▸ **THE DATA**
· · · · · · ·
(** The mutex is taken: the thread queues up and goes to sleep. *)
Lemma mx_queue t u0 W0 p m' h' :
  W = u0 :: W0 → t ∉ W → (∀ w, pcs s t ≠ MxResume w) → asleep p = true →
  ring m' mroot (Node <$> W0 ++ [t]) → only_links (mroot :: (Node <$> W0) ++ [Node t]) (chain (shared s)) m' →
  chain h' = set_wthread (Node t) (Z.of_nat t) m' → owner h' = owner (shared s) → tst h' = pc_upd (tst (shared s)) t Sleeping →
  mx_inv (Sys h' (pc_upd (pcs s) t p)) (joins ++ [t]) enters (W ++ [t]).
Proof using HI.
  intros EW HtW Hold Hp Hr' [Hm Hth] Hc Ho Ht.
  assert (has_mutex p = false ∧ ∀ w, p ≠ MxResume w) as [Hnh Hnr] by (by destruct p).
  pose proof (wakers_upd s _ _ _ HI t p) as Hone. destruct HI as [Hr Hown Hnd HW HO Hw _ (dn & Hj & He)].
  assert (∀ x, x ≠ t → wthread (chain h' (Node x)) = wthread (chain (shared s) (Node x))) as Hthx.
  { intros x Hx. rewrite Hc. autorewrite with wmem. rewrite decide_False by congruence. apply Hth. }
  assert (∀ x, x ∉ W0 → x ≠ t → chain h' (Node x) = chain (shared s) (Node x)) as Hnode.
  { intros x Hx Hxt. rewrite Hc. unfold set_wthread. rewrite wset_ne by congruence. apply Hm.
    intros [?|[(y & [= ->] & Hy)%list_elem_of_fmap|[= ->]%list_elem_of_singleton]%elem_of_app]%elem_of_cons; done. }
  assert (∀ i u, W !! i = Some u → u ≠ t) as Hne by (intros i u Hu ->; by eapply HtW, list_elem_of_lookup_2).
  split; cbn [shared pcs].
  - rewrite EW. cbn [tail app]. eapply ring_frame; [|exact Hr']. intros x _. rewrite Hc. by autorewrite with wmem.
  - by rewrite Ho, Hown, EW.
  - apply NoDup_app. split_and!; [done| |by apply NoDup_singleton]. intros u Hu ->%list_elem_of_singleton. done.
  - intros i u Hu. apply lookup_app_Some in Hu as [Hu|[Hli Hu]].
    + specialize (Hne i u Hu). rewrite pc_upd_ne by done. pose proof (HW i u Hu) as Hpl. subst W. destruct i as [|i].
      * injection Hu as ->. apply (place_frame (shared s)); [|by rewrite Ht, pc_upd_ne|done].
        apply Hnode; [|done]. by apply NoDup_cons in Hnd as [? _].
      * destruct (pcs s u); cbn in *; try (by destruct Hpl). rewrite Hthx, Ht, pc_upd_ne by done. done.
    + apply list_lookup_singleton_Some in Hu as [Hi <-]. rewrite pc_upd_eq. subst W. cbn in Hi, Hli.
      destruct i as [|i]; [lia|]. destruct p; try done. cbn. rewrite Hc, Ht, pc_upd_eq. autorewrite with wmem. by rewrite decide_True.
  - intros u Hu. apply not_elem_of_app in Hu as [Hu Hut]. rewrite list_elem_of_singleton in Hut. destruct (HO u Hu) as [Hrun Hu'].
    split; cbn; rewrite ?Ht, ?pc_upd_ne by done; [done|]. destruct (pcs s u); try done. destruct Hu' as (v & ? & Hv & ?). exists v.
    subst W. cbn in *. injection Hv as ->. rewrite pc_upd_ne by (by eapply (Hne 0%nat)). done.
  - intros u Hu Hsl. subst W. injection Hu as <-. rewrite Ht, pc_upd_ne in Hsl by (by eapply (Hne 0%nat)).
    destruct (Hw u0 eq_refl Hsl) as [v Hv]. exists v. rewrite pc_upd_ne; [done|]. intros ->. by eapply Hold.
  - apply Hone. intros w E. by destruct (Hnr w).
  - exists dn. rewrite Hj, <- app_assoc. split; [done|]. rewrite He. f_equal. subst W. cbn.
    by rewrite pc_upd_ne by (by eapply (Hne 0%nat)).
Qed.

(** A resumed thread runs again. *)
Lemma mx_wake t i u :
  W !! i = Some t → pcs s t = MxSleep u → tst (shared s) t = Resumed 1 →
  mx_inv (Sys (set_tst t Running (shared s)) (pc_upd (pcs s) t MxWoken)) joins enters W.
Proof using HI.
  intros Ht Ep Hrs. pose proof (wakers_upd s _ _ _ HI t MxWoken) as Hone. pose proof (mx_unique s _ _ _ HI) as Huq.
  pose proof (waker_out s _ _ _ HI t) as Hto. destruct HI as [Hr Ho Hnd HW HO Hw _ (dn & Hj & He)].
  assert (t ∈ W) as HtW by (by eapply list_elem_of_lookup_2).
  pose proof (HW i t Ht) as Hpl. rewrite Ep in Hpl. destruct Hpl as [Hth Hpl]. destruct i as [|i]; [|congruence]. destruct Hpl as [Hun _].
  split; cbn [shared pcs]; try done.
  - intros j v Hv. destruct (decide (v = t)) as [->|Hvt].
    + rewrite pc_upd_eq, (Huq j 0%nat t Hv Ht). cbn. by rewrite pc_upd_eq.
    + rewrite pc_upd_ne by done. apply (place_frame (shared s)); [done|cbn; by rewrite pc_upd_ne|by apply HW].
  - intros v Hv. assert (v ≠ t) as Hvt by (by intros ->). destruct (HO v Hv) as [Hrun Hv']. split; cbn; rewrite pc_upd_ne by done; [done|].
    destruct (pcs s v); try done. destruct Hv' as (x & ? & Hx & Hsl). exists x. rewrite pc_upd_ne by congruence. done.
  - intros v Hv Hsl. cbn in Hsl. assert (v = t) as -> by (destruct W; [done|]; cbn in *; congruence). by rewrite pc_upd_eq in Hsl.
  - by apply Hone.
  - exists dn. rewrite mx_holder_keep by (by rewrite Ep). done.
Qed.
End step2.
· · · · · · ·
▸ **TASK REQUIREMENTS**
Would you set down every entry again, exactly?

▸ **EXERCISE SOLUTION**
(** The mutex is taken: the thread queues up and goes to sleep. *)
Lemma mx_queue t u0 W0 p m' h' :
  W = u0 :: W0 → t ∉ W → (∀ w, pcs s t ≠ MxResume w) → asleep p = true →
  ring m' mroot (Node <$> W0 ++ [t]) → only_links (mroot :: (Node <$> W0) ++ [Node t]) (chain (shared s)) m' →
  chain h' = set_wthread (Node t) (Z.of_nat t) m' → owner h' = owner (shared s) → tst h' = pc_upd (tst (shared s)) t Sleeping →
  mx_inv (Sys h' (pc_upd (pcs s) t p)) (joins ++ [t]) enters (W ++ [t]).
Proof using HI.
  intros EW HtW Hold Hp Hr' [Hm Hth] Hc Ho Ht.
  assert (has_mutex p = false ∧ ∀ w, p ≠ MxResume w) as [Hnh Hnr] by (by destruct p).
  pose proof (wakers_upd s _ _ _ HI t p) as Hone. destruct HI as [Hr Hown Hnd HW HO Hw _ (dn & Hj & He)].
  assert (∀ x, x ≠ t → wthread (chain h' (Node x)) = wthread (chain (shared s) (Node x))) as Hthx.
  { intros x Hx. rewrite Hc. autorewrite with wmem. rewrite decide_False by congruence. apply Hth. }
  assert (∀ x, x ∉ W0 → x ≠ t → chain h' (Node x) = chain (shared s) (Node x)) as Hnode.
  { intros x Hx Hxt. rewrite Hc. unfold set_wthread. rewrite wset_ne by congruence. apply Hm.
    intros [?|[(y & [= ->] & Hy)%list_elem_of_fmap|[= ->]%list_elem_of_singleton]%elem_of_app]%elem_of_cons; done. }
  assert (∀ i u, W !! i = Some u → u ≠ t) as Hne by (intros i u Hu ->; by eapply HtW, list_elem_of_lookup_2).
  split; cbn [shared pcs].
  - rewrite EW. cbn [tail app]. eapply ring_frame; [|exact Hr']. intros x _. rewrite Hc. by autorewrite with wmem.
  - by rewrite Ho, Hown, EW.
  - apply NoDup_app. split_and!; [done| |by apply NoDup_singleton]. intros u Hu ->%list_elem_of_singleton. done.
  - intros i u Hu. apply lookup_app_Some in Hu as [Hu|[Hli Hu]].
    + specialize (Hne i u Hu). rewrite pc_upd_ne by done. pose proof (HW i u Hu) as Hpl. subst W. destruct i as [|i].
      * injection Hu as ->. apply (place_frame (shared s)); [|by rewrite Ht, pc_upd_ne|done].
        apply Hnode; [|done]. by apply NoDup_cons in Hnd as [? _].
      * destruct (pcs s u); cbn in *; try (by destruct Hpl). rewrite Hthx, Ht, pc_upd_ne by done. done.
    + apply list_lookup_singleton_Some in Hu as [Hi <-]. rewrite pc_upd_eq. subst W. cbn in Hi, Hli.
      destruct i as [|i]; [lia|]. destruct p; try done. cbn. rewrite Hc, Ht, pc_upd_eq. autorewrite with wmem. by rewrite decide_True.
  - intros u Hu. apply not_elem_of_app in Hu as [Hu Hut]. rewrite list_elem_of_singleton in Hut. destruct (HO u Hu) as [Hrun Hu'].
    split; cbn; rewrite ?Ht, ?pc_upd_ne by done; [done|]. destruct (pcs s u); try done. destruct Hu' as (v & ? & Hv & ?). exists v.
    subst W. cbn in *. injection Hv as ->. rewrite pc_upd_ne by (by eapply (Hne 0%nat)). done.
  - intros u Hu Hsl. subst W. injection Hu as <-. rewrite Ht, pc_upd_ne in Hsl by (by eapply (Hne 0%nat)).
    destruct (Hw u0 eq_refl Hsl) as [v Hv]. exists v. rewrite pc_upd_ne; [done|]. intros ->. by eapply Hold.
  - apply Hone. intros w E. by destruct (Hnr w).
  - exists dn. rewrite Hj, <- app_assoc. split; [done|]. rewrite He. f_equal. subst W. cbn.
    by rewrite pc_upd_ne by (by eapply (Hne 0%nat)).
Qed.

(** A resumed thread runs again. *)
Lemma mx_wake t i u :
  W !! i = Some t → pcs s t = MxSleep u → tst (shared s) t = Resumed 1 →
  mx_inv (Sys (set_tst t Running (shared s)) (pc_upd (pcs s) t MxWoken)) joins enters W.
Proof using HI.
  intros Ht Ep Hrs. pose proof (wakers_upd s _ _ _ HI t MxWoken) as Hone. pose proof (mx_unique s _ _ _ HI) as Huq.
  pose proof (waker_out s _ _ _ HI t) as Hto. destruct HI as [Hr Ho Hnd HW HO Hw _ (dn & Hj & He)].
  assert (t ∈ W) as HtW by (by eapply list_elem_of_lookup_2).
  pose proof (HW i t Ht) as Hpl. rewrite Ep in Hpl. destruct Hpl as [Hth Hpl]. destruct i as [|i]; [|congruence]. destruct Hpl as [Hun _].
  split; cbn [shared pcs]; try done.
  - intros j v Hv. destruct (decide (v = t)) as [->|Hvt].
    + rewrite pc_upd_eq, (Huq j 0%nat t Hv Ht). cbn. by rewrite pc_upd_eq.
    + rewrite pc_upd_ne by done. apply (place_frame (shared s)); [done|cbn; by rewrite pc_upd_ne|by apply HW].
  - intros v Hv. assert (v ≠ t) as Hvt by (by intros ->). destruct (HO v Hv) as [Hrun Hv']. split; cbn; rewrite pc_upd_ne by done; [done|].
    destruct (pcs s v); try done. destruct Hv' as (x & ? & Hx & Hsl). exists x. rewrite pc_upd_ne by congruence. done.
  - intros v Hv Hsl. cbn in Hsl. assert (v = t) as -> by (destruct W; [done|]; cbn in *; congruence). by rewrite pc_upd_eq in Hsl.
  - by apply Hone.
  - exists dn. rewrite mx_holder_keep by (by rewrite Ep). done.
Qed.
End step2.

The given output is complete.